The recently proposed Bill L48 contains a proposal for a statutory right to deduct final losses in foreign real estate as well as permanent establishments and subsidiaries in the EU/EEA in the Danish income statement. The Bill is the implementation of the European Court of Justice's ruling in the Bevola case (C-650/16), where the CJEU concluded that the freedom of establishment in the EU precluded parts of the Danish principle of territoriality for companies.
In order to align Danish tax legislation with the freedom of establishment, it has been proposed that Danish companies should be allowed to include the following losses in the Danish income statement:
― Losses in directly owned subsidiaries tax resident in EU/EEA countries or in the Faroe Islands or in Greenland.
― Losses in indirectly owned subsidiaries tax resident in EU/EEA countries or in the Faroe Islands or in Greenland, provided that all intermediate companies are tax resident in the same country as the indirectly owned subsidiary.
― Losses in permanent establishments located in EU/EEA countries or in the Faroe Islands or in Greenland.
― Losses in real estate located abroad.
The Bill has set up the following conditions for deduction:
― Deduction of losses in EU/EEA subsidiaries requires that the losses would also have been deductible if international joint taxation was elected.
This means that the losses must have occurred when the subsidiary has been able to choose international joint taxation with the Danish parent company
This requirement entails the need to calculate a fictitious international joint taxable income in order to determine the extent of deductibility of the loss.
The general loss reduction, where taxable income above a certain threshold can only be reduced by 60%, is applicable in this scenario.
The requirement is only applicable to subsidiaries and not permanent establishments or real estate.
― Only final losses can be deducted.
In order to be considered final, losses must not be possible to deduct in either previous income years, the current income year or in later income years in the source state or any other country.
The assessment must be based on the legislation in the country in which the subsidiary, permanent establishment or the real estate is located.
- It varies greatly between states when the possibility to deduct a loss in a company, permanent establishment or real estate is forfeited. E.g. if a subsidiary or a permanent establishment is sold, it has to be assessed whether the sale renders a loss final or whether it can be utilised by a new owner.
― The determination of the deductible amount must be calculated according to Danish rules.
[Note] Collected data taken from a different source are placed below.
(** X2.  An upload of content the user has no active record of: when the
    call to [putObject] fails, the error goes to [next] and neither the
    bucket nor the table has changed; when the object is stored and the
    [INSERT] fails, the error goes to [next], the table is as it was, and the
    object stays in the bucket under the new key, with no record for it. *)
Theorem upload_failures_half_way
    (lib : NodeLib) (BUCKET_NAME : string) (env : ProcessEnv)
    (req : UploadRequest) (part : FilePart) (w : World) :
  req_part req = Some part ->
  byteLength (part_content part) <= fileSize_limit ->
  first_match (req_user_id req) (sha256_hex lib (part_content part)) w = None ->
  calm 1 w ->
  let out := post_upload lib BUCKET_NAME env req w in
  let key := "users/" ++ req_user_id req ++ "/files/" ++ entropy w (drawn w)
             ++ "/" ++ part_filename part in
  (outage w (length (calls w) + 1) = true ->
     fst out = Next (MinioError "putObject")
     /\ files (snd out) = files w /\ bucket (snd out) = bucket w)
  /\ (outage w (length (calls w) + 1) = false ->
      outage w (length (calls w) + 3) = true ->
        fst out = Next (DbError "insert")
        /\ files (snd out) = files w
        /\ bucket (snd out)
           = <[key := mkObject (part_content part) (part_mimetype part)
                        (sha256_hex lib (part_content part))]> (bucket w)).
Proof.
  intros Hpart Hsmall Hnone Hcalm.
  apply first_match_None in Hnone.
  unfold post_upload, upload_single. rewrite Hpart.
  assert (Hs : (fileSize_limit <? byteLength (part_content part)) = false)
    by now apply N.ltb_ge.
  rewrite Hs.
  unfold_routes. unfold calculateFileHash. cbn [buffer originalname mimetype size].
  rewrite (calm_0 _ _ Hcalm). cbn [files with_calls]. rewrite Hnone. cbn.
  count_calls.
  split.
  - intros Hput. rewrite Hput. cbn. auto.
  - intros Hput Hins. rewrite Hput. cbn. count_calls.
    destruct (outage w (length (calls w) + 2)); cbn; count_calls;
      rewrite Hins; cbn; auto.
Qed.

(** The theorem at the first example upload, with [putObject] failing, and
    with the [INSERT] failing. *)
Lemma upload_failures_half_way_witness :
  bucket (snd (example_post hello_request (failing_at 1 (fresh_world 1000)))) = ∅
  /\ files (snd (example_post hello_request (failing_at 3 (fresh_world 1000)))) = []
  /\ bucket (snd (example_post hello_request (failing_at 3 (fresh_world 1000))))
       !! "users/u1/files/uuid-0/a.txt"
     = Some (mkObject (Buffer_from "hello") "text/plain" "sha256:hello").
Proof.
  split; [| split].
  - apply (upload_failures_half_way example_lib example_bucket example_env
             hello_request _ (failing_at 1 (fresh_world 1000)) eq_refl).
    + cbn. discriminate.
    + reflexivity.
    + intros k Hk. assert (k = 0)%nat as -> by lia. reflexivity.
    + reflexivity.
  - apply (upload_failures_half_way example_lib example_bucket example_env
             hello_request _ (failing_at 3 (fresh_world 1000)) eq_refl).
    + cbn. discriminate.
    + reflexivity.
    + intros k Hk. assert (k = 0)%nat as -> by lia. reflexivity.
    + reflexivity.
    + reflexivity.
  - destruct (upload_failures_half_way example_lib example_bucket example_env
                hello_request _ (failing_at 3 (fresh_world 1000)) eq_refl)
      as [_ Hins].
    + cbn. discriminate.
    + reflexivity.
    + intros k Hk. assert (k = 0)%nat as -> by lia. reflexivity.
    + destruct (Hins eq_refl eq_refl) as (_ & _ & Hb).
      unfold example_post. rewrite Hb. apply lookup_insert_eq.
Defined.

(** X3.  A deletion of an active record of the user: when the call to
    [removeObject] fails, nothing has changed; when the object is removed and
    the [UPDATE] fails, the error goes to [next], the object is gone and the
    record is still in the table as it was, active.  Deleting again, with
    the database and MinIO answering, is then answered 200. *)
Theorem delete_failures_half_way (uid fileId : string) (w : World)
    (r : FileRow) (rest : list FileRow) :
  List.filter (fun r => String.eqb (id r) fileId && String.eqb (user_id r) uid
                        && String.eqb (status r) "active") (files w) = r :: rest ->
  calm 1 w ->
  let out := delete_file uid fileId w in
  (outage w (length (calls w) + 1) = true ->
     fst out = Next (MinioError "removeObject")
     /\ files (snd out) = files w /\ bucket (snd out) = bucket w)
  /\ (outage w (length (calls w) + 1) = false ->
      outage w (length (calls w) + 2) = true ->
        fst out = Next (DbError "update")
        /\ files (snd out) = files w
        /\ bucket (snd out) = delete (minio_key r) (bucket w)
        /\ (calm 3 (snd out) ->
            fst (delete_file uid fileId (snd out))
            = Json 200 (MessageBody "File deleted successfully"))).
Proof.
  intros Hsel Hcalm. unfold_routes.
  rewrite (calm_0 _ _ Hcalm). cbn [files with_calls]. rewrite Hsel. cbn.
  count_calls.
  split.
  - intros Hrm. rewrite Hrm. cbn. auto.
  - intros Hrm Hup. rewrite Hrm. cbn. count_calls. rewrite Hup. cbn.
    repeat split.
    intros Hcalm'.
    assert (H0 := Hcalm' 0%nat ltac:(lia)).
    assert (H1 := Hcalm' 1%nat ltac:(lia)).
    assert (H2 := Hcalm' 2%nat ltac:(lia)).
    cbn in H0, H1, H2.
    rewrite ?length_app in H0, H1, H2. cbn [length] in H0, H1, H2.
    rewrite <- ?Nat.add_assoc in H0, H1, H2. cbn [Nat.add] in H0, H1, H2.
    count_calls. rewrite H0. cbn. rewrite Hsel. cbn.
    count_calls. rewrite H1. cbn. count_calls. rewrite H2. reflexivity.
Qed.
Prior to the proposal of the Bill, a draft bill was subject to consultation. During this process, a significant number of questions were asked to the Ministry of Taxation regarding the application of the proposed regulation. Some of the most essential comments from the Ministry are:
― Regarding the documentation requirements of the finality of losses, the Ministry of Taxation has stated that an Executive Order will be issued, outlining how companies should appropriately document a final loss.
― The Ministry of Taxation has confirmed that in case a third party has the opportunity to use the losses, these will not be deductible in Denmark. For example, where a subsidiary is sold and there is no loss carryforward limitation according to local rules.
― The Ministry of Taxation confirms that the subsidiary or permanent establishment has to be tax resident in an EU/EEA country (or in the Faroe Islands or in Greenland), both at the time when the loss arises and at the time when the loss is final and thus deductible.
Generally, we consider it positive that the Danish government is now seeking to bring the Danish rules into conformity with EU law. However, we believe that the possibility to deduct foreign losses based on the Bill is narrow because of the extensive set of criteria that has to be met.
Further, we believe that a number of unresolved issues still exist regarding the application of the new rules, especially regarding the possibility to deduct losses from permanent establishments and the assessment of when a loss is considered to be final.